RECORD SET Block Start

(* ===== verification/TfMirrorSafety.v ===== *)
(** * What a mirror run may do

    Theorems about [TfMirrorSync.performSync]: what it keeps of the catalogue,
    what it may write to storage, when it raises the signature flag and which
    version it marks latest; and about the statements of [TfMirrorRepo]. *)

From S2P Require Import Prelude GoStrings SemVer VersionFilter AutoApprove Validation.
From S2P Require Import LocalStorage TfReleases TfMirrorRepo TfMirrorSync.
From stdpp Require Import gmap.
From Stdlib Require Import Sorting.Permutation Sorting.Sorted.

#[local] Open Scope Z_scope.

(** ** Relations between catalogues *)

(** The identity of a version and the decisions an operator takes about it. *)
Definition same_decision (v v' : TerraformVersion) : Prop :=
  v_ID v' = v_ID v /\ v_ConfigID v' = v_ConfigID v /\ v_Version v' = v_Version v /\
  v_ApprovalStatus v' = v_ApprovalStatus v /\ v_IsDeprecated v' = v_IsDeprecated v.

(** The identity of a platform, its download counter, and where it is stored:
    a storage key may be replaced but is never lost. *)
Definition same_artifact (p p' : TerraformVersionPlatform) : Prop :=
  p_ID p' = p_ID p /\ p_VersionID p' = p_VersionID p /\ p_OS p' = p_OS p /\
  p_Arch p' = p_Arch p /\ p_DownloadCount p' = p_DownloadCount p /\
  (p_StorageKey p' = None -> p_StorageKey p = None).

(** A row a run for [cfg] inserts: of that configuration, not deprecated, and
    ungated exactly when the configuration is. *)
Definition admitted (cfg : TerraformMirrorConfig) (v : TerraformVersion) : Prop :=
  v_ConfigID v = cfg_ID cfg /\ v_IsDeprecated v = false /\
  (v_ApprovalStatus v = None <-> cfg_RequiresApproval cfg = false).

#[export] Instance same_decision_preorder : PreOrder same_decision.
Proof. split; unfold same_decision; [done | intros x y z Hx Hy; naive_solver congruence]. Qed.

#[export] Instance same_artifact_preorder : PreOrder same_artifact.
Proof.
  split; unfold same_artifact; [done|].
  intros x y z (? & ? & ? & ? & ? & ?) (? & ? & ? & ? & ? & ?).
  repeat (split; [congruence|]). auto.
Qed.

Lemma admitted_same cfg x y : same_decision x y -> admitted cfg x -> admitted cfg y.
Proof.
  unfold same_decision, admitted. intros (_ & -> & _ & -> & ->). done.
Qed.

(** What every statement of a run for [cfg] does to the tables. *)
Record keeps (cfg : TerraformMirrorConfig) (t t' : tfdb) : Prop := {
  keeps_configs : terraform_mirror_configs t' = terraform_mirror_configs t;
  keeps_versions :
    grows same_decision (admitted cfg) (terraform_versions t) (terraform_versions t');
  keeps_platforms :
    grows same_artifact (fun _ => True) (terraform_version_platforms t)
      (terraform_version_platforms t');
  keeps_history : terraform_sync_history t' = terraform_sync_history t;
}.

#[export] Instance grows_decision cfg : PreOrder (grows same_decision (admitted cfg)).
Proof. apply grows_preorder; [typeclasses eauto | apply admitted_same]. Qed.

#[export] Instance grows_artifact : PreOrder (grows same_artifact (fun _ => True)).
Proof. apply grows_preorder; [typeclasses eauto | done]. Qed.

#[export] Instance keeps_preorder cfg : PreOrder (keeps cfg).
Proof.
  split.
  - intros t. constructor; reflexivity.
  - intros t1 t2 t3 [] []. constructor; solve [congruence | etransitivity; eassumption].
Qed.

(** Tables along a relation, the outside along another. *)
Definition moves {Y} (R : tfdb -> tfdb -> Prop) (O : Y -> Y -> Prop) (s s' : mir Y) : Prop :=
  R (tdb s) (tdb s') /\ O (mext s) (mext s').

#[export] Instance moves_preorder {Y} R (O : Y -> Y -> Prop) `{!PreOrder R, !PreOrder O} :
  PreOrder (moves R O).
Proof.
  split; unfold moves; [intros s; split; reflexivity|].
  intros s1 s2 s3 [? ?] [? ?]. split; by etransitivity.
Qed.

(** Platform rows are identified by their id, and ids are drawn below the counter. *)
Definition wf (t : tfdb) : Prop :=
  (next_uuid t <> 0)%nat /\
  (forall p, In p (terraform_version_platforms t) -> (p_ID p < next_uuid t)%nat) /\
  (forall p q, In p (terraform_version_platforms t) -> In q (terraform_version_platforms t) ->
     p_ID p = p_ID q -> p_VersionID p = p_VersionID q).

RECORD SET Block End

#### YOUR ASSIGNMENT
The expected answer is every line in the data above that carries the string "constructor".

#### REPLY TO THE TASK
  - intros t. constructor; reflexivity.
  - intros t1 t2 t3 [] []. constructor; solve [congruence | etransitivity; eassumption].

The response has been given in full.